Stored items
★ ★ ★ ★

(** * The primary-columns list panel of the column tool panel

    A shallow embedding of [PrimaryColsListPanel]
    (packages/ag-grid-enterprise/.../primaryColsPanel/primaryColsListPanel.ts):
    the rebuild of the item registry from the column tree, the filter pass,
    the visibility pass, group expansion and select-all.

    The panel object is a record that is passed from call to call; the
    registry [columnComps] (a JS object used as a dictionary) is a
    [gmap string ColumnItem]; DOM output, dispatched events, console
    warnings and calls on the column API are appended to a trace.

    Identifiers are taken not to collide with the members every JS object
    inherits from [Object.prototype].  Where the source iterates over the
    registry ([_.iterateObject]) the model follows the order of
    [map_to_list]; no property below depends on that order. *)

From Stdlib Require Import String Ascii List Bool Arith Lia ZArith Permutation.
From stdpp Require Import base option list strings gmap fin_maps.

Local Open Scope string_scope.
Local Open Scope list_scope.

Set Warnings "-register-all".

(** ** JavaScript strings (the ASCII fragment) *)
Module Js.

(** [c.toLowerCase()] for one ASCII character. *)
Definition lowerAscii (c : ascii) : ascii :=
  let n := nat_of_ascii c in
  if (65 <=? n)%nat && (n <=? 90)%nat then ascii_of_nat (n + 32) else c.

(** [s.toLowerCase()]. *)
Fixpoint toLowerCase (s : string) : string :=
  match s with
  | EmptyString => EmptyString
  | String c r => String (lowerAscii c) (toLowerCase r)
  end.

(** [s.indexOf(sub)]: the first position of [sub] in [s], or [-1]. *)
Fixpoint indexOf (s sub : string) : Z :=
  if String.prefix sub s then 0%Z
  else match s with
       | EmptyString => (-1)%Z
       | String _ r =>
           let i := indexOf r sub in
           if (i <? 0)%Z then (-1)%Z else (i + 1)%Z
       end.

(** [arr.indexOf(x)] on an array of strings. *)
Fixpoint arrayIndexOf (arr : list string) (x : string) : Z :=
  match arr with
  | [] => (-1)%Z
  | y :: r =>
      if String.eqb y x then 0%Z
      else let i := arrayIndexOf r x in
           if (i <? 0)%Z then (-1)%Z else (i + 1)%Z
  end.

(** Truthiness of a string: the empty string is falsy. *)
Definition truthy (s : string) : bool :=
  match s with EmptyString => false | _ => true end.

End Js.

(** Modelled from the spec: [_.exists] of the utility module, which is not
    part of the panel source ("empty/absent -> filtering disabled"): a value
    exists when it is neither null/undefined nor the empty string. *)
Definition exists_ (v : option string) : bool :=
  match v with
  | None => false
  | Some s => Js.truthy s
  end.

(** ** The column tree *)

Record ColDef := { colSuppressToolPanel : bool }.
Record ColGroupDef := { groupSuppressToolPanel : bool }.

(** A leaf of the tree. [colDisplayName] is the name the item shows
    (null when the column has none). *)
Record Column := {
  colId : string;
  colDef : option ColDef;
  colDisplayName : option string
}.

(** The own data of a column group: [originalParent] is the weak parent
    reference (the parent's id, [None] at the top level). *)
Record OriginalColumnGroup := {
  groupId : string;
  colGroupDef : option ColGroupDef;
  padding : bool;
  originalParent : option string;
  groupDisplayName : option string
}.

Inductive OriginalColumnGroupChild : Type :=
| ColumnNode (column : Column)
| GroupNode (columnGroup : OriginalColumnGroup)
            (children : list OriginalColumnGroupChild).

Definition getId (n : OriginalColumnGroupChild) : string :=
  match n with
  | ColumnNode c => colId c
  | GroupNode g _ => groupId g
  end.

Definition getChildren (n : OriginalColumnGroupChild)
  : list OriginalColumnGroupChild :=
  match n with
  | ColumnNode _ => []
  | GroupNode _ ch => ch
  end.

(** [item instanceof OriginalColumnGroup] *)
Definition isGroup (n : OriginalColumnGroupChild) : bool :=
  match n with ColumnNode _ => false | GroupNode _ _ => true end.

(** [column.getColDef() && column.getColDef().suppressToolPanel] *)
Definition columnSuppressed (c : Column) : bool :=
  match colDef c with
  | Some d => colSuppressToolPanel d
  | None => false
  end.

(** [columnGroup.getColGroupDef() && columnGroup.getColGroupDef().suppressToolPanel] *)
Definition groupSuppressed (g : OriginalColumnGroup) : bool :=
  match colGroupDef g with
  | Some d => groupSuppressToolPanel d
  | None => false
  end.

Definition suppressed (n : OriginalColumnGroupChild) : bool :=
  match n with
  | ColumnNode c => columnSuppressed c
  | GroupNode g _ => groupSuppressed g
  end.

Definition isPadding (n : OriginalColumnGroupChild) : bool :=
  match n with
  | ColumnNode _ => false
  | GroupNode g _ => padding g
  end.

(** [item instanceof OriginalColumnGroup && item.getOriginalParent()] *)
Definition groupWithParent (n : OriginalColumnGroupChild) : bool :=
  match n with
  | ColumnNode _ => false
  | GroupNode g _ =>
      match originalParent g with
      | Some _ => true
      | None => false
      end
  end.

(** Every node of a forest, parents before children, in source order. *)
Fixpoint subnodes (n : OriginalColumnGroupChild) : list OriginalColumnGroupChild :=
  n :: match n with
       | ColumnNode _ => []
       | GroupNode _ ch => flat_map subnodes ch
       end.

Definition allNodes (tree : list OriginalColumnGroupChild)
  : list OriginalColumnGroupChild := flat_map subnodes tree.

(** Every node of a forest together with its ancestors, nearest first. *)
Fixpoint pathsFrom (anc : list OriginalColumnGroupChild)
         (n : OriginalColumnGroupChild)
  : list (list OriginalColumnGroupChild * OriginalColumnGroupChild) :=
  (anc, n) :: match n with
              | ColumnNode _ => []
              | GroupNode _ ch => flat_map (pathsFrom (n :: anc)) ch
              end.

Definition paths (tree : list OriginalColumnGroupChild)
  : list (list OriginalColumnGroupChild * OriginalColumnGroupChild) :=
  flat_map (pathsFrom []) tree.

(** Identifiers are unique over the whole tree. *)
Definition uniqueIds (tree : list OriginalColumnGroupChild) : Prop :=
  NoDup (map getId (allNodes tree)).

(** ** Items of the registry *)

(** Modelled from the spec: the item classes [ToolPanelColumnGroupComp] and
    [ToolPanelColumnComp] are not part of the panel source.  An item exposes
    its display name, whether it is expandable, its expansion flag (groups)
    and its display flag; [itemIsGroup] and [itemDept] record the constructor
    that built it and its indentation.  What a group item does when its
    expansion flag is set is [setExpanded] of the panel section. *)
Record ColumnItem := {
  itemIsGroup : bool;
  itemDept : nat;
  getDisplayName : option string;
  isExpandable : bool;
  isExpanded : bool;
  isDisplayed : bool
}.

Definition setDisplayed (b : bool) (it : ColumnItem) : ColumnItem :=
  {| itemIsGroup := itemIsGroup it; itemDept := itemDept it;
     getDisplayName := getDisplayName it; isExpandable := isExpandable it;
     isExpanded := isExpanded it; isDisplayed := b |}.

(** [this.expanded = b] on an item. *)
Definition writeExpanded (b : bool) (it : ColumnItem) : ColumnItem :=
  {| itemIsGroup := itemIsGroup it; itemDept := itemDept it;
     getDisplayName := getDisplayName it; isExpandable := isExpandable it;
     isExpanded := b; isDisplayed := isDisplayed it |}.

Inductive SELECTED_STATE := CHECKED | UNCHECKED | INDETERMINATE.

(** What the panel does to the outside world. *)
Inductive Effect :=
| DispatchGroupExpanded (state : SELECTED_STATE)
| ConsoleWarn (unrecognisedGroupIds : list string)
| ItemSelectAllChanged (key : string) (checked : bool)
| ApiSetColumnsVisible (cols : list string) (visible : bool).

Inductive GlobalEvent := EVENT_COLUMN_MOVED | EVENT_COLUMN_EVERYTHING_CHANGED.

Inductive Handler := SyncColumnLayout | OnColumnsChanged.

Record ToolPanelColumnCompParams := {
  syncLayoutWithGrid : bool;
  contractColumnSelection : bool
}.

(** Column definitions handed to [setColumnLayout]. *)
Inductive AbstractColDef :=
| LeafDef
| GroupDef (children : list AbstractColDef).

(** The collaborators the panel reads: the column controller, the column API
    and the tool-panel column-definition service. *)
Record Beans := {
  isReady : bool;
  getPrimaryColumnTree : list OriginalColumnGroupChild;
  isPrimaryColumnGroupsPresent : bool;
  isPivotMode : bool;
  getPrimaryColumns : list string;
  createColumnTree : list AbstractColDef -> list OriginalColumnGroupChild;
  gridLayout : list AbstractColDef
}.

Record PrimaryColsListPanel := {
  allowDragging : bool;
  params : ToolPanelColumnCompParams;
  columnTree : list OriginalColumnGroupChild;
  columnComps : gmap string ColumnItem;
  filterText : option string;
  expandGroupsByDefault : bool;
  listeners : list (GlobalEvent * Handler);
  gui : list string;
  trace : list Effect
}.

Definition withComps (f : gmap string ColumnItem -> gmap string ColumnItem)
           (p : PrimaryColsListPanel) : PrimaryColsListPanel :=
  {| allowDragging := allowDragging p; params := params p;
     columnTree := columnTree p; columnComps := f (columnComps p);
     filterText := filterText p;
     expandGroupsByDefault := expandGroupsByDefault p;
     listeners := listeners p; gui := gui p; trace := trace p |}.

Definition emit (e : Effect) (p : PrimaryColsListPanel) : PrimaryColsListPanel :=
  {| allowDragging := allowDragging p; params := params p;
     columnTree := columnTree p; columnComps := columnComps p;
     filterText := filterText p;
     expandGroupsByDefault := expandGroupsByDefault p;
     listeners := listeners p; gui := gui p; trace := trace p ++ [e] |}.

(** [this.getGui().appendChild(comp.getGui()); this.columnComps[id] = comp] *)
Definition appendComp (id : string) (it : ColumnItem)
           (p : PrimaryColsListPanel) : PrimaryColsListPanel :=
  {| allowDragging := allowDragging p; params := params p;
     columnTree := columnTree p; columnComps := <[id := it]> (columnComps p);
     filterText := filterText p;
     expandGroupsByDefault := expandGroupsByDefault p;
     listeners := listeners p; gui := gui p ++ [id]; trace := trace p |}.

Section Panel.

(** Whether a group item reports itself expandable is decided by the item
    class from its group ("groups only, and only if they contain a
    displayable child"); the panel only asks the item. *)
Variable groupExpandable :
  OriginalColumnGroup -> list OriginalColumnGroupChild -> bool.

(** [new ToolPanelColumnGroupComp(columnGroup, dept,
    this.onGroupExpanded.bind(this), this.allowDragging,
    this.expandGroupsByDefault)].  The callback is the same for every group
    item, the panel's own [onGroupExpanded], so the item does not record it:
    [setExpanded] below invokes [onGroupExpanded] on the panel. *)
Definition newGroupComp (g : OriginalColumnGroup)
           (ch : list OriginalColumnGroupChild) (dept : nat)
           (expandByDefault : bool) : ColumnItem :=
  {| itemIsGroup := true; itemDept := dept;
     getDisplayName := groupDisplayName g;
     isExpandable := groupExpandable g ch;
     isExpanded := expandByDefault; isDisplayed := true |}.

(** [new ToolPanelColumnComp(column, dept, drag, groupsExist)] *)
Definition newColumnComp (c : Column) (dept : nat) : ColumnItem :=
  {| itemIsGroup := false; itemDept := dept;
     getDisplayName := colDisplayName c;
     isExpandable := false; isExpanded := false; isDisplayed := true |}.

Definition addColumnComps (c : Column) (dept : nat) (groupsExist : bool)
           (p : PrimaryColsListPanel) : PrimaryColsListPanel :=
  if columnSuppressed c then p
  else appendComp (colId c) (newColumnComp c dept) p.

★ ★ ★ ★

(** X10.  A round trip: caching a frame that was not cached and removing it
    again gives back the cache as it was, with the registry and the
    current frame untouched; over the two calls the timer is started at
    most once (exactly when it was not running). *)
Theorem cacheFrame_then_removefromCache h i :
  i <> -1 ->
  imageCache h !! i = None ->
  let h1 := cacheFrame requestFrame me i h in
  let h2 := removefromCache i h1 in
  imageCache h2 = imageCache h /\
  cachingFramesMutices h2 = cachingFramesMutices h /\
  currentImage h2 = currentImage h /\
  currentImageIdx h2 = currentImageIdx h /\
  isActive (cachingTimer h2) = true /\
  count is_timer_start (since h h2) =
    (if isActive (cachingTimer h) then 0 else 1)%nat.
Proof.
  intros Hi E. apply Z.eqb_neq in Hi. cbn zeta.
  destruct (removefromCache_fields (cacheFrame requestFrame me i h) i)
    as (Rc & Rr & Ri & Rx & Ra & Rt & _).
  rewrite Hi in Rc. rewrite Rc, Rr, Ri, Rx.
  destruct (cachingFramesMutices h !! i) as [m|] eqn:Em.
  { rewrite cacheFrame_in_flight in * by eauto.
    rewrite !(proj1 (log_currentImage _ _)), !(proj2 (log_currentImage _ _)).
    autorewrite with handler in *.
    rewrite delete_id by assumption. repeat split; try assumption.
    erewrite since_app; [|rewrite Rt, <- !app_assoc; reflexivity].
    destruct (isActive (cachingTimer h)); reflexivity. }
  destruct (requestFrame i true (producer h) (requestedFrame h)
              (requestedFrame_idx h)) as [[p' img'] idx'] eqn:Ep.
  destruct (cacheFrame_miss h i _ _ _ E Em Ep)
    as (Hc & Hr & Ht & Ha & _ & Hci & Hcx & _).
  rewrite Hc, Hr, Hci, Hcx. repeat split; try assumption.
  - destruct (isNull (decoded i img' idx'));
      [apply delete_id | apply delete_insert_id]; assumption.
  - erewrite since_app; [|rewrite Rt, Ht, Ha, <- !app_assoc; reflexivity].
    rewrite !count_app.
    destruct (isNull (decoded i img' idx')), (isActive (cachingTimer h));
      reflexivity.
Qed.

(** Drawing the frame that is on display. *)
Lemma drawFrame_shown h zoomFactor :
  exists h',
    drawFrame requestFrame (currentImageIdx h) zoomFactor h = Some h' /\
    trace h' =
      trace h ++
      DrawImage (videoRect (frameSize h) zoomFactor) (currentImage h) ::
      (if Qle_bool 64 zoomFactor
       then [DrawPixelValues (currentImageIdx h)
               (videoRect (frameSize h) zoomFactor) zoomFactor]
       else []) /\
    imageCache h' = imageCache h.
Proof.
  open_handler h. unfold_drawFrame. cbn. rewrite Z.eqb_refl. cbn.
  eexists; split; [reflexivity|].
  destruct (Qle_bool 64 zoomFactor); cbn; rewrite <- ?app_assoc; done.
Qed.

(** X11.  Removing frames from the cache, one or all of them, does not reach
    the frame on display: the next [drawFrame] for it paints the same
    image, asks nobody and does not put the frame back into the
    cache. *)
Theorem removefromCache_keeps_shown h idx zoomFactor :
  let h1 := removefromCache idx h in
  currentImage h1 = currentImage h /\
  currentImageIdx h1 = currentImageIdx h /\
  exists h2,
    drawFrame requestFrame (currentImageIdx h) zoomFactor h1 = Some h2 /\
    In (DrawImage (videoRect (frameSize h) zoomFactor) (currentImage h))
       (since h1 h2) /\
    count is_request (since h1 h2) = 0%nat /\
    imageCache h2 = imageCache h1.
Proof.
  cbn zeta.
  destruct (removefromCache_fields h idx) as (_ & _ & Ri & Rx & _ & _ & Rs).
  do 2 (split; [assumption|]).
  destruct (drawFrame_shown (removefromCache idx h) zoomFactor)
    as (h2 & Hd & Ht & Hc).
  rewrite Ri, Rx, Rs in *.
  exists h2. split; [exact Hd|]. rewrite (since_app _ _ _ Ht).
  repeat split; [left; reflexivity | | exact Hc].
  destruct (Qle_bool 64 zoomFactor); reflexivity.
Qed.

★ ★ ★ ★

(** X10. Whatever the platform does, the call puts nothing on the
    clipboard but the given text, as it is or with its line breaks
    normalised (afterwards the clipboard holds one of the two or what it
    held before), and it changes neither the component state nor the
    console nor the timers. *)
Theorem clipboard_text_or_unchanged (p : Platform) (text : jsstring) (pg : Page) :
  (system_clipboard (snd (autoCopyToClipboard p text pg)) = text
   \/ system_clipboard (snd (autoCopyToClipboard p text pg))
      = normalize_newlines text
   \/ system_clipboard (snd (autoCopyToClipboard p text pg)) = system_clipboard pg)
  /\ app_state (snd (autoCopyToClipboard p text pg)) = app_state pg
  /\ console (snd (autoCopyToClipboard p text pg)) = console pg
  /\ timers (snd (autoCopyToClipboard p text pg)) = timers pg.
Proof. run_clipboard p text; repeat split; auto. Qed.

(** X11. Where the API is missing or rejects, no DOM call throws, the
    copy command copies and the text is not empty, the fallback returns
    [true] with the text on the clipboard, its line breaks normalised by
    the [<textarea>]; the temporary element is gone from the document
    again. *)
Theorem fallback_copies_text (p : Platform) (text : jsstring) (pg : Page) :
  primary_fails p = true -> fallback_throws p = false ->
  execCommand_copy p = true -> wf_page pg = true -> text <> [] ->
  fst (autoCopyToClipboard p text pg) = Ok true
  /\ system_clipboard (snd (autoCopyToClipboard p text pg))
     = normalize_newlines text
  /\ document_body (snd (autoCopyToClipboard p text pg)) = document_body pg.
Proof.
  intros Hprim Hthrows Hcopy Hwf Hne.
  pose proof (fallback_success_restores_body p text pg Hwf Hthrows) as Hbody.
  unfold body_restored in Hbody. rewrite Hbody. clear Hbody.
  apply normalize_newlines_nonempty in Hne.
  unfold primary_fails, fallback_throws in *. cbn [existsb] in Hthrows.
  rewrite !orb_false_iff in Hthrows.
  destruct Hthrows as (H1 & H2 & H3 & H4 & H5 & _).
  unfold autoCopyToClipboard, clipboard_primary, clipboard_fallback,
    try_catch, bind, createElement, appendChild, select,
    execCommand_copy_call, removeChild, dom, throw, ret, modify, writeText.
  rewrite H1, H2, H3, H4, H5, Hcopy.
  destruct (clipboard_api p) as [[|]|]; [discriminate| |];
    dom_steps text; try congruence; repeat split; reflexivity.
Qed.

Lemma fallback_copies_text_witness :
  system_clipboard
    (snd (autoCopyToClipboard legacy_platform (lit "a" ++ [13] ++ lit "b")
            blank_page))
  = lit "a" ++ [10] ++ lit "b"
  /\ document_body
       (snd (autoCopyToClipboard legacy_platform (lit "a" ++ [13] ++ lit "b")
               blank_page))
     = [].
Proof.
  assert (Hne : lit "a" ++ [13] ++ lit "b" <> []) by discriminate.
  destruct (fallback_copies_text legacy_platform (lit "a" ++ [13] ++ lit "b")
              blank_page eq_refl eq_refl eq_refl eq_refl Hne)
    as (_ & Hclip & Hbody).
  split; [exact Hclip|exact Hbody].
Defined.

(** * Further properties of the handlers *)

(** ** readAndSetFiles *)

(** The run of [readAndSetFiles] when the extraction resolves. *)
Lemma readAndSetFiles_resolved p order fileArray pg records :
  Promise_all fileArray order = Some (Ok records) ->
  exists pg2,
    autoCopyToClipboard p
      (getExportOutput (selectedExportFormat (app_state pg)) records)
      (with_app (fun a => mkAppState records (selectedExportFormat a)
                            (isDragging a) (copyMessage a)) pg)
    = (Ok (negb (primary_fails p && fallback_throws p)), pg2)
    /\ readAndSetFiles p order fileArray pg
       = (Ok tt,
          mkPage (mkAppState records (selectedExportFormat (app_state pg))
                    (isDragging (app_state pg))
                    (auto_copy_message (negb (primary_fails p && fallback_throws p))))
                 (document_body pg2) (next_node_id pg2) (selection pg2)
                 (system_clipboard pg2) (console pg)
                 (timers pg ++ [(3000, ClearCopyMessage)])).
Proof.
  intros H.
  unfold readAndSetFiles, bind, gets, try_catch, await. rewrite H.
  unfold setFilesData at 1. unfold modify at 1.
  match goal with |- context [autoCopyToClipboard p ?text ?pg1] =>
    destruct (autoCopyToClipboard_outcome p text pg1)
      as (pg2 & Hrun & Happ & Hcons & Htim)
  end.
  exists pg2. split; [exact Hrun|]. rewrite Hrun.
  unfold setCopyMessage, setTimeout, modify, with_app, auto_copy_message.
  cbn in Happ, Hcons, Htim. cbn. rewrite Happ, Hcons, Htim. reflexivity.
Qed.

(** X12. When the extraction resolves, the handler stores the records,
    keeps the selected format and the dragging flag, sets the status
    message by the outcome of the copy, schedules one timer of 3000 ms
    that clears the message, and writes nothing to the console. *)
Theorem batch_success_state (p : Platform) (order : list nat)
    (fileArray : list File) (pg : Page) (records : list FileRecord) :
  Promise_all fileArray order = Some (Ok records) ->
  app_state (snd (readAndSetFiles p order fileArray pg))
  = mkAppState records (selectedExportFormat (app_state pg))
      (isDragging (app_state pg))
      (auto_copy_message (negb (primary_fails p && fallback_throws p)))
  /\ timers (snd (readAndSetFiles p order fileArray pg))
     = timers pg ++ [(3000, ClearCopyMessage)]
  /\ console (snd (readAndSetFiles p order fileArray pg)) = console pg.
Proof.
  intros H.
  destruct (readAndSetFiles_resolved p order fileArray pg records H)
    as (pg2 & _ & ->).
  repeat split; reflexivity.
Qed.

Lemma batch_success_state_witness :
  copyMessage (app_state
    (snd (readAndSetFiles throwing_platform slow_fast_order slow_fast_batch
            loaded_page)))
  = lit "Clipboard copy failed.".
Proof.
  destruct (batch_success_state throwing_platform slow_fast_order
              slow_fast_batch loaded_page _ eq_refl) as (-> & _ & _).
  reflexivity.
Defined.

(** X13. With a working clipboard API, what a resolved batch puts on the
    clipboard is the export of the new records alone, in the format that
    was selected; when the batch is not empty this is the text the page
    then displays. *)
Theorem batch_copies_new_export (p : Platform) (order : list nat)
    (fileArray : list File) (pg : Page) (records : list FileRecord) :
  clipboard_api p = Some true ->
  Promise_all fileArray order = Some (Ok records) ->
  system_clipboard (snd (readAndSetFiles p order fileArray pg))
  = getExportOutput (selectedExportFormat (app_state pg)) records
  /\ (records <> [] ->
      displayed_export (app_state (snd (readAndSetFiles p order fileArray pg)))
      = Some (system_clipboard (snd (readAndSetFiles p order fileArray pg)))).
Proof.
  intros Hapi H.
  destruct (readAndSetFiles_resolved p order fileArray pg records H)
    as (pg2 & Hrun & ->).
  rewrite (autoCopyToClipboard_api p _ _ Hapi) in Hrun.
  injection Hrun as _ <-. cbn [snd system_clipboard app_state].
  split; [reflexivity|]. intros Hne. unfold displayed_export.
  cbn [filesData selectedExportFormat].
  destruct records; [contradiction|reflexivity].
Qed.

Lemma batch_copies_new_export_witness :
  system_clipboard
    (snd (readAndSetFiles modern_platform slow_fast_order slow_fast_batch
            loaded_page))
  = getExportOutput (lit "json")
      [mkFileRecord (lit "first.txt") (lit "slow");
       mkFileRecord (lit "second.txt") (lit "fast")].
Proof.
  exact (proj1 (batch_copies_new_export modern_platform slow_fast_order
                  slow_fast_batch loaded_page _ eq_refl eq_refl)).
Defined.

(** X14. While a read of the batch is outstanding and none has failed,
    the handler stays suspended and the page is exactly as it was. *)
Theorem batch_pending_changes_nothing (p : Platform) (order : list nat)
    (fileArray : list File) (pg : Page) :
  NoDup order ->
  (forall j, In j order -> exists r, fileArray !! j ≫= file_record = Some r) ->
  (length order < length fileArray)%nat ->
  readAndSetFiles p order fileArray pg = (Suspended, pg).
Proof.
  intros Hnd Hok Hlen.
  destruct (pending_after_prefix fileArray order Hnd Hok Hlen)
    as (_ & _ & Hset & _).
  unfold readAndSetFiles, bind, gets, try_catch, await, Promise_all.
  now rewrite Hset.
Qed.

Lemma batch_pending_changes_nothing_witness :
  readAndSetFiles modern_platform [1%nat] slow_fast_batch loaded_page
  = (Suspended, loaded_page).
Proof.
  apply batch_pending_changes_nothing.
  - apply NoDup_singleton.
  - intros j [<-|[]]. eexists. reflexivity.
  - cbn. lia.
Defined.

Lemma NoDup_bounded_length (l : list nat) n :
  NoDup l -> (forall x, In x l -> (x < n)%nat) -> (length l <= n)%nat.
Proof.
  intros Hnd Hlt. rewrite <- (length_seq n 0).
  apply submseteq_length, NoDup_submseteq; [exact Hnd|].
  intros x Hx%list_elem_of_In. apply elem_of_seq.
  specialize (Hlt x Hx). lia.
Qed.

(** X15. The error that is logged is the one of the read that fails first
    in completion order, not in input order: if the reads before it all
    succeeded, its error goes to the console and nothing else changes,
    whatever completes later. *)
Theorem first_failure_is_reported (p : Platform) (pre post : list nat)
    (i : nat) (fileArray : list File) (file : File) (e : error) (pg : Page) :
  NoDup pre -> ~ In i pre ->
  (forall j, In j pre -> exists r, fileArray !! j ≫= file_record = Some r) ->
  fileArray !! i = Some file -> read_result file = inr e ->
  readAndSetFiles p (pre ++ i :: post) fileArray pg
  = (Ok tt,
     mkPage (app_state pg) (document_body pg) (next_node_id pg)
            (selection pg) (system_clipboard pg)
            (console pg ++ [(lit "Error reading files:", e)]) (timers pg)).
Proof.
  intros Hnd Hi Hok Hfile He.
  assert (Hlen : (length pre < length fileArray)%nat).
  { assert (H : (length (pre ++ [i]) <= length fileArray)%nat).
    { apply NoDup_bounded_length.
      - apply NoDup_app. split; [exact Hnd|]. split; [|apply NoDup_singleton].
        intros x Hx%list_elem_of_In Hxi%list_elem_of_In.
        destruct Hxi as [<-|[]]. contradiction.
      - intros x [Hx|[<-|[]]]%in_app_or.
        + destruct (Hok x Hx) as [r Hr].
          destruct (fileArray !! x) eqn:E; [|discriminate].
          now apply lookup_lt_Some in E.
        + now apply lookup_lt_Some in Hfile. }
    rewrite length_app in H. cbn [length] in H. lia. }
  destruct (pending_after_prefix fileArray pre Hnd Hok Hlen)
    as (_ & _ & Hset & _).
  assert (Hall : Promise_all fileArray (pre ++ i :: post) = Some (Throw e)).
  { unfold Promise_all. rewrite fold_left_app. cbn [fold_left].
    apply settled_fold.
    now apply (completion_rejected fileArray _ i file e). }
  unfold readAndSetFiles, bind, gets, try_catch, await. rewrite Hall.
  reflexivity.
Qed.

★ ★ ★ ★

◆ **EXERCISE DIRECTIONS**
Copy from the entries above each line in which the string "failed" can be found.

◆ **ANSWER SPACE**
  = lit "Clipboard copy failed.".
(** X14. While a read of the batch is outstanding and none has failed,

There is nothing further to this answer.